Despite criticism on individual areas – PPE, availability of ventilators, testing – to name the most significant, public support has remained remarkably high. The position of the Prime Minister as the most high-profile sufferer has likely helped to sustain this. And the opposition have been careful in agreeing with the central approach, even while pushing on certain areas.
But the policy aim is to hit the pause button on the economy – not to take it offline entirely. The Government will know that public support is likely to become more difficult to hold when damage becomes more widespread. The policy problem the Government then needs to answer is which bits of the economy – which supply chains – necessarily have to be restored, and how do you do so safely.
The Office for Budget Responsibility today published a scenario in which they predicted that COVID-19 will result in the worst budget deficit since WW2, with the economy contracting 35% in the second quarter of this year and unemployment rising to 10% – more than 2 million people. The OBR illustrated this with a chart (see below) which clearly showed the extent to which the economic stoppage has been more sudden and violent than anything else in living memory.
The OBR also underlined the difficult nature of the decision about lifting the lockdown. They say that they believe the cost of inaction would have been worse – something clearly reflected in public attitudes. However, they also noted that as time goes on, the damage to the economy becomes worse and more difficult to recover from, creating permanent economic ‘scarring’ which results in lower output and less income for the exchequer.
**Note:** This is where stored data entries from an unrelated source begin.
(* ===== verification/ECUtil.v ===== *)
(** * Striping and shard hashes

    src/src/osd/ECUtil.{h,cc}: how the OSD cuts what it writes into stripes,
    encodes them one by one and appends the chunks to the shards, how it reads
    them back, and the running checksum of every shard. Bufferlists are their
    contents; [bufferlist::crc32c] is what crc32c_spec of BufferReads shows it
    to be. *)

From S2P Require Import Prelude ErasureCode Crc32c Crc32cFacts Buffer BufferFacts BufferHeap Encoding.

Module ECUtil.

(** ** Stripes *)

Record stripe_info_t := mkStripeInfo { stripe_width : Z; chunk_size : Z }.

(** Division of unsigned integers. *)
Definition div_u64 (a b : Z) : outcome Z := if bool_decide (b = 0) then Abort DivByZero else Ret (a / b).
Definition mod_u64 (a b : Z) : outcome Z := if bool_decide (b = 0) then Abort DivByZero else Ret (a mod b).

Definition stripe_info (stripe_size width : Z) : outcome stripe_info_t :=
  size ← div_u64 width stripe_size;
  r ← mod_u64 width stripe_size;
  _ ← assert_that (bool_decide (r = 0));
  Ret (mkStripeInfo width size).

Section stripe_info.
Context (sinfo : stripe_info_t).

Definition logical_offset_is_stripe_aligned (logical : Z) : outcome bool :=
  r ← mod_u64 logical (stripe_width sinfo); Ret (bool_decide (r = 0)).
Definition logical_to_prev_chunk_offset (offset : Z) : outcome Z :=
  q ← div_u64 offset (stripe_width sinfo); Ret (u64 (q * chunk_size sinfo)).
Definition logical_to_next_chunk_offset (offset : Z) : outcome Z :=
  q ← div_u64 (u64 (offset + stripe_width sinfo - 1)) (stripe_width sinfo); Ret (u64 (q * chunk_size sinfo)).
Definition logical_to_prev_stripe_offset (offset : Z) : outcome Z :=
  r ← mod_u64 offset (stripe_width sinfo); Ret (u64 (offset - r)).
Definition logical_to_next_stripe_offset (offset : Z) : outcome Z :=
  r ← mod_u64 offset (stripe_width sinfo);
  Ret (if bool_decide (r ≠ 0) then u64 (offset - r + stripe_width sinfo) else offset).
Definition aligned_logical_offset_to_chunk_offset (offset : Z) : outcome Z :=
  r ← mod_u64 offset (stripe_width sinfo);
  _ ← assert_that (bool_decide (r = 0));
  q ← div_u64 offset (stripe_width sinfo);
  Ret (u64 (q * chunk_size sinfo)).
Definition aligned_chunk_offset_to_logical_offset (offset : Z) : outcome Z :=
  r ← mod_u64 offset (chunk_size sinfo);
  _ ← assert_that (bool_decide (r = 0));
  q ← div_u64 offset (chunk_size sinfo);
  Ret (u64 (q * stripe_width sinfo)).
Definition aligned_offset_len_to_chunk (i : Z * Z) : outcome (Z * Z) :=
  off ← aligned_logical_offset_to_chunk_offset i.1;
  len ← aligned_logical_offset_to_chunk_offset i.2;
  Ret (off, len).
Definition offset_len_to_stripe_bounds (i : Z * Z) : outcome (Z * Z) :=
  off ← logical_to_prev_stripe_offset i.1;
  len ← logical_to_next_stripe_offset (u64 (u64 (i.1 - off) + i.2));
  Ret (off, len).

(** ** Encoding and decoding

    The loops run over the multiples of the step below the total size, which
    is a multiple of the step. *)

Definition steps (total step : Z) : list Z := (λ j, j * step) <$> seqZ 0 (total / step).

Context `{HA : Allocator}.

(** The part of every shard that belongs to one stripe. *)
Definition stripe_chunks (shards : gmap Z bytes) (i : Z) : outcome (gmap Z bytes) :=
  foldM (λ chunks j, b ← substr_of (buf shards j) i (chunk_size sinfo); Ret (<[j := b]> chunks))
    ∅ (ascending (dom shards)).

(** All shards have the same length. *)
Definition same_length (shards : gmap Z bytes) (size : Z) : outcome () :=
  foldM (λ _ j, assert_that (bool_decide (blen (buf shards j) = size))) () (ascending (dom shards)).

(** [decode(sinfo, ec_impl, to_decode, bufferlist *out)]. *)
Definition decode_concat (ec_impl : Codec) (to_decode : gmap Z bytes) (out : bytes) : outcome (Z * bytes) :=
  first ← need AssertFailed (map_first to_decode);
  let total_data_size := blen first in
  r ← mod_u64 total_data_size (chunk_size sinfo);
  _ ← assert_that (bool_decide (r = 0));
  _ ← assert_that (bool_decide (blen out = 0));
  _ ← same_length to_decode total_data_size;
  if bool_decide (total_data_size = 0) then Ret (0, out) else
  out ← foldM (λ out i,
      chunks ← stripe_chunks to_decode i;
      '(r, bl) ← ErasureCode.decode_concat ec_impl chunks;
      _ ← assert_that (bool_decide (blen bl = stripe_width sinfo));
      _ ← assert_that (bool_decide (r = 0));
      Ret (out ++ bl)) out (steps total_data_size (chunk_size sinfo));
  Ret (0, out).

(** [decode(sinfo, ec_impl, to_decode, map<int, bufferlist *> &out)]. *)
Definition decode (ec_impl : Codec) (to_decode out : gmap Z bytes) : outcome (Z * gmap Z bytes) :=
  first ← need AssertFailed (map_first to_decode);
  let total_data_size := blen first in
  r ← mod_u64 total_data_size (chunk_size sinfo);
  _ ← assert_that (bool_decide (r = 0));
  _ ← same_length to_decode total_data_size;
  if bool_decide (total_data_size = 0) then Ret (0, out) else
  _ ← same_length out 0;
  let need_set := dom out in
  out ← foldM (λ out i,
      chunks ← stripe_chunks to_decode i;
      '(r, out_bls) ← ErasureCode.decode ec_impl need_set chunks ∅;
      _ ← assert_that (bool_decide (r = 0));
      foldM (λ out j,
          b ← need AssertFailed (out_bls !! j);
          _ ← assert_that (bool_decide (blen b = chunk_size sinfo));
          Ret (<[j := buf out j ++ b]> out)) out (ascending (dom out)))
    out (steps total_data_size (chunk_size sinfo));
  _ ← same_length out total_data_size;
  Ret (0, out).

Definition encode (ec_impl : Codec) (input : bytes) (want : gset Z) (out : gmap Z bytes)
    : outcome (Z * gmap Z bytes) :=
  let logical_size := blen input in
  r ← mod_u64 logical_size (stripe_width sinfo);
  _ ← assert_that (bool_decide (r = 0));
  _ ← assert_that (bool_decide (out = ∅));
  if bool_decide (logical_size = 0) then Ret (0, out) else
  out ← foldM (λ out i,
      b ← substr_of input i (stripe_width sinfo);
      '(r, encoded) ← ErasureCode.encode ec_impl want b ∅;
      _ ← assert_that (bool_decide (r = 0));
      foldM (λ out j,
          _ ← assert_that (bool_decide (blen (buf encoded j) = chunk_size sinfo));
          Ret (<[j := buf out j ++ buf encoded j]> out)) out (ascending (dom encoded)))
    out (steps logical_size (stripe_width sinfo));
  _ ← foldM (λ _ j,
      r ← mod_u64 (blen (buf out j)) (chunk_size sinfo);
      _ ← assert_that (bool_decide (r = 0));
      off ← aligned_chunk_offset_to_logical_offset (blen (buf out j));
      assert_that (bool_decide (off = logical_size))) () (ascending (dom out));
  Ret (0, out).

End stripe_info.

(** ** Hashes of the shards *)

Record HashInfo := mkHashInfo {
  total_chunk_size : Z;
  cumulative_shard_hashes : list Z;
  projected_total_chunk_size : Z;
}.

(** [uint32_t(-1)]. *)
Definition initial_hash : Z := u32 (-1).

Definition new_hash_info (num_chunks : nat) : HashInfo := mkHashInfo 0 (replicate num_chunks initial_hash) 0.

Definition has_chunk_hash (h : HashInfo) : bool := bool_decide (cumulative_shard_hashes h ≠ []).

(** [(unsigned)i]. *)
Definition shard_slot (h : HashInfo) (i : Z) : outcome nat :=
  _ ← assert_that (bool_decide (u32 i < Z.of_nat (length (cumulative_shard_hashes h))));
  Ret (Z.to_nat (u32 i)).

Definition append_shards (size_to_append : Z) (h : HashInfo) (to_append : gmap Z bytes) : outcome HashInfo :=
  foldM (λ h i,
      _ ← assert_that (bool_decide (size_to_append = blen (buf to_append i)));
      slot ← shard_slot h i;
      old ← need OutOfBounds (cumulative_shard_hashes h !! slot);
      let new_hash := crc_bytes old (buf to_append i) in
      Ret (mkHashInfo (total_chunk_size h) (<[slot := new_hash]> (cumulative_shard_hashes h)) (projected_total_chunk_size h)))
    h (ascending (dom to_append)).

Definition append (h : HashInfo) (old_size : Z) (to_append : gmap Z bytes) : outcome HashInfo :=
  _ ← assert_that (bool_decide (old_size = total_chunk_size h));
  first ← need EmptyContainer (map_first to_append);
  let size_to_append := blen first in
  h ← (if has_chunk_hash h then
         _ ← assert_that (bool_decide (size to_append = length (cumulative_shard_hashes h)));
         append_shards size_to_append h to_append
       else Ret h);
  Ret (mkHashInfo (u64 (total_chunk_size h + size_to_append)) (cumulative_shard_hashes h) (projected_total_chunk_size h)).

Definition clear (h : HashInfo) : HashInfo :=
  mkHashInfo 0 (replicate (length (cumulative_shard_hashes h)) initial_hash) (projected_total_chunk_size h).

Definition get_chunk_hash (h : HashInfo) (shard : Z) : outcome Z :=
  slot ← shard_slot h shard; need OutOfBounds (cumulative_shard_hashes h !! slot).

Definition get_total_logical_size (h : HashInfo) (sinfo : stripe_info_t) : outcome Z :=
  q ← div_u64 (stripe_width sinfo) (chunk_size sinfo); Ret (u64 (total_chunk_size h * q)).
Definition get_projected_total_logical_size (h : HashInfo) (sinfo : stripe_info_t) : outcome Z :=
  q ← div_u64 (stripe_width sinfo) (chunk_size sinfo); Ret (u64 (projected_total_chunk_size h * q)).
Definition set_projected_total_logical_size (h : HashInfo) (sinfo : stripe_info_t) (logical_size : Z) : outcome HashInfo :=
  aligned ← logical_offset_is_stripe_aligned sinfo logical_size;
  _ ← assert_that aligned;
  off ← aligned_logical_offset_to_chunk_offset sinfo logical_size;
  Ret (mkHashInfo (total_chunk_size h) (cumulative_shard_hashes h) off).

Definition set_total_chunk_size_clear_hash (h : HashInfo) (new_chunk_size : Z) : HashInfo :=
  mkHashInfo new_chunk_size [] (projected_total_chunk_size h).

Definition update_to (h rhs : HashInfo) : HashInfo :=
  mkHashInfo (total_chunk_size rhs) (cumulative_shard_hashes rhs) (projected_total_chunk_size h).

Definition hash_info_members : Encoding.Encoder (Z * list Z) :=
  Encoding.pair_enc Encoding.u64_enc (Encoding.list_enc Encoding.u32_enc).
Definition hash_info_struct : Encoding.Struct HashInfo := {|
  Encoding.struct_version := 1;
  Encoding.struct_compat := 1;
  Encoding.members h := Encoding.encode hash_info_members (total_chunk_size h, cumulative_shard_hashes h);
  Encoding.read_members _ :=
    '(total, hashes) ← Encoding.decode hash_info_members;
    mret (mkHashInfo total hashes total);
|}.
Definition encode_hash_info (h : HashInfo) (bl : bytes) : bytes := Encoding.encode_struct hash_info_struct h bl.
Definition decode_hash_info : Encoding.reader HashInfo := Encoding.decode_struct hash_info_struct.

Definition HINFO_KEY : string := "hinfo_key".
Definition is_hinfo_key_string (key : string) : bool := bool_decide (key = HINFO_KEY).

End ECUtil.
Against that backdrop, we know that we have 3 weeks more and there will then be a review. No one is querying that – indeed, arguably the Government would have real difficulty in lifting it at this point. But there is a real question about how sustainable the current situation is into May, when restrictions across Europe will be being eased.
In service and hospitality, which rely upon volume for their margins, this problem becomes particularly difficult. Telling a bar or a restaurant they can reopen – but only if they are half-full to ensure social-distancing remains effective – is likely in many cases to kill those businesses over a slightly longer period of time. The same applies in the travel industry – where if airlines are told they can only run with half the number of passengers, then the bottom will drop out of much of the travel sector.
The Government therefore needs a plan to bring furloughed staff back into the workforce – because the risk they run is that it will otherwise have been an extremely expensive way of transitioning even more people onto the benefits bill.